Influence and educate the key stakeholders and school environment/school routines to promote the child’s best performance with their transition back to school/daycare, attendance, participation, inclusion in typical school/daycare routines by:
- Understanding the experience and treatment demands from the child, family and school perspectives through discussion with family and school/daycare.
- Planning for and anticipating challenges for child’s return to school/daycare including:
- Activity demands based around typical school routines and occupational roles at school (student, friend, team-mate).
- Environmental demands (access to classrooms, playground, toilets, drop off and physical impact negotiating these demands).

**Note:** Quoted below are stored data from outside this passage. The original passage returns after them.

(** Up to ten attempts: a route is there or nothing has changed. *)
Lemma try_add_effect attempts cidr os : block_ok cidr -> (0 < attempts)%nat ->
  let '(r, os') := try_route_add if_nametoindex attempts cidr name os in
  os_slept os <= os_slept os' <= os_slept os + 200 * (Z.of_nat attempts - 1)
  /\ if is_ok r then carried_out (NewRoute (target_key cidr) idx) (counts os) (counts os') else os_kernel os' = os_kernel os.
Proof.
  intros Hc. revert os. induction attempts as [|k IH]; intros os Ha; [lia|]. cbn [try_route_add].
  pose proof (add_effect cidr os Hc) as He. destruct (route_add if_nametoindex cidr name os) as [r os1]. destruct He as [Hs He].
  assert (Hagain : is_ok r = false ->
    let '(r', os') := match k with O => (r, os1) | S _ => try_route_add if_nametoindex k cidr name
                        (mkRouteOs _ (os_slept os1 + 200) (os_kernel os1) (os_sent os1)) end in
    os_slept os <= os_slept os' <= os_slept os + 200 * (Z.of_nat (S k) - 1)
    /\ if is_ok r' then carried_out (NewRoute (target_key cidr) idx) (counts os) (counts os') else os_kernel os' = os_kernel os).
  { intros Hr. rewrite Hr in He. destruct k as [|k]; [rewrite Hr; split; [lia|done]|].
    set (os2 := mkRouteOs _ _ _ _). specialize (IH os2 ltac:(lia)).
    destruct (try_route_add if_nametoindex (S k) cidr name os2) as [r' os']. destruct IH as [H1 H2].
    unfold os2, counts in *. cbn [os_slept os_kernel] in *. rewrite He in H2. split; [lia|exact H2]. }
  destruct r as [[]|e|e]; [|by apply Hagain..]. cbn [is_ok] in *. split; [lia|exact He].
Qed.

(** The end of routes: one request for each, and a route stays if its request was refused. *)
Lemma remove_effect routes os : Forall block_ok routes -> NoDup (keys routes) ->
  (forall c, c ∈ routes -> counts os (target_key c) idx = 1) ->
  exists acks, length acks = length routes
    /\ let os' := remove_tun_routes if_nametoindex name routes os in
       os_slept os' = os_slept os
       /\ os_sent os' = os_sent os ++ zip_with (fun c ok => (delete_request idx c, ok)) routes acks
       /\ (forall i c ok, routes !! i = Some c -> acks !! i = Some ok -> counts os' (target_key c) idx = one (negb ok))
       /\ (forall b j, b ∉ keys routes \/ j <> idx -> counts os' b j = counts os b j).
Proof.
  intros Hok. revert os. induction Hok as [|c routes Hc Hok IH]; intros os Hnd Hin.
  { exists []. cbn. split_and!; [done|done|by rewrite app_nil_r|done|done]. }
  cbn [keys map] in Hnd. apply NoDup_cons in Hnd as [Hnew Hnd]. cbn [remove_tun_routes foldl].
  pose proof (delete_effect c os Hc) as He. destruct (route_delete if_nametoindex c name os) as [r os1]. destruct He as (Hs & Hl & He). cbn [snd].
  assert (Hsame : forall b j, b <> target_key c \/ j <> idx -> counts os1 b j = counts os b j).
  { intros b j Hbj. destruct (is_ok r); [|unfold counts; by rewrite He]. destruct He as [_ He]. rewrite He.
    case_bool_decide; [|lia]. destruct (Z.eqb_spec j idx); [|unfold one; lia]. subst. by destruct Hbj. }
  assert (Hone : counts os1 (target_key c) idx = one (negb (is_ok r))).
  { pose proof (Hin c ltac:(apply elem_of_cons; by left)) as H1.
    destruct (is_ok r); [|unfold counts in *; by rewrite He]. destruct He as [_ He]. rewrite He, bool_decide_eq_true_2, Z.eqb_refl by done. cbn. lia. }
  destruct (IH os1 Hnd) as (acks & Hlen & Hs' & Hl' & Hown & Hrest).
  { intros c' Hc'. rewrite Hsame; [apply Hin, elem_of_cons; by right|]. left. intros E. apply Hnew. rewrite <-E. by apply list_elem_of_fmap_2. }
  exists (is_ok r :: acks). fold (remove_tun_routes if_nametoindex name routes os1). split; [cbn; by rewrite Hlen|]. cbv zeta. split_and!.
  - congruence.
  - rewrite Hl', Hl, <-app_assoc. done.
  - intros [|i] c' ok Hc' Hack; cbn in Hc', Hack; [|by eapply Hown]. injection Hc' as <-. injection Hack as <-. rewrite Hrest; [exact Hone|by left].
  - intros b j Hbj. cbn [keys map] in Hbj. rewrite elem_of_cons in Hbj. rewrite Hrest by tauto. apply Hsame. tauto.
Qed.
(* ===== verification/WireGuard.v ===== *)
(** * WireGuard

    [rsb-wireguard/src/lib.rs]: the configuration, which peer a packet of the device goes to,
    which peer a datagram is from, and where datagrams are sent; with [endpoints.rs] and the
    part of [tailscale_embedded.rs] that completes a configuration.

    The protocol itself is the boringtun crate, an argument ([Boringtun]); the clock and the
    random numbers it uses belong to the state of a tunnel.  The peers are a hash map, which
    is visited in an order that is arbitrary but stays the same while no key is added or
    removed: here a list. *)
From stdpp Require Import base tactics gmap list strings.
From Stdlib Require Import ZArith Lia.
From Stdlib Require Import Strings.Byte.
From S2P Require Import Prelude Json Text Ip Route Codec DnsRouter Config.

Local Open Scope Z_scope.

(** ** Blocks of addresses *)

Record IpCidr := mkIpCidr {
  cidr_addr : IpAddr;
  cidr_prefix : Z;
}.
Definition ipv4_match (net addr prefix : Z) : bool :=
  if prefix =? 0 then true
  else
    let mask := if 32 <=? prefix then 2 ^ 32 - 1 else u32 (Z.shiftl (2 ^ 32 - 1) (32 - prefix)) in
    Z.land net mask =? Z.land addr mask.
(** The first bytes, then the bits of the next one; the slice and the index are checked. *)
Definition ipv6_match (net addr prefix : Z) : result bool :=
  if prefix =? 0 then Ok true
  else
    let net_bits := be_encode 16 net in
    let addr_bits := be_encode 16 addr in
    let full_bytes := prefix / 8 in
    let rem_bits := prefix `mod` 8 in
    a ← slice_to net_bits full_bytes;
    b ← slice_to addr_bits full_bytes;
    if negb (bool_decide (a = b)) then Ok false
    else if rem_bits =? 0 then Ok true
    else
      let mask := wrap 8 (Z.shiftl 255 (8 - rem_bits)) in
      x ← index net_bits full_bytes;
      y ← index addr_bits full_bytes;
      Ok (Z.land (bz x) mask =? Z.land (bz y) mask).
Definition cidr_contains (c : IpCidr) (ip : IpAddr) : result bool :=
  match cidr_addr c, ip with
  | V4 net, V4 addr => Ok (ipv4_match net addr (cidr_prefix c))
  | V6 net, V6 addr => ipv6_match net addr (cidr_prefix c)
  | _, _ => Ok false
  end.
(** An address alone is a block of 32 bits; what is not a number gives the whole address. *)
Definition wg_parse_cidr (s : list byte) : result IpCidr :=
  let '(ip_s, prefix_s) := match split_once x2f s with Some p => p | None => (s, str "32") end in
  addr ← ok_or "cidr ip" (parse_ip ip_s);
  Ok (mkIpCidr addr (default (match addr with V4 _ => 32 | V6 _ => 128 end) (parse_uint 8 prefix_s))).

- Social/Emotional demands with “looking/feeling” different, answering peer questions and child’s preferences for how they would like to respond to these.
- Burn treatment demands (taking medication, donning/doffing compression garments, silicone, moisturising, itch)
- School’s understanding of the child’s burn injury and ongoing intervention required.
- Providing education resources to support teachers/peers understanding of the child’s journey, including the possibility of a school visit.
- Grading/modifying school routines and activities where required to maximise child’s participation/success (i.e. use computer for writing to maximise speed/legibility if hand burnt, fan to ensure cool especially after lunch when running around, teacher aide to assist with moisturising skin and garment don/doff if required).
- Providing input to support staff (i.e. school guidance officer, Advisory Visiting Teacher -physical impairment, year coordinator, school counsellor) if additional and likely ongoing schooling support required.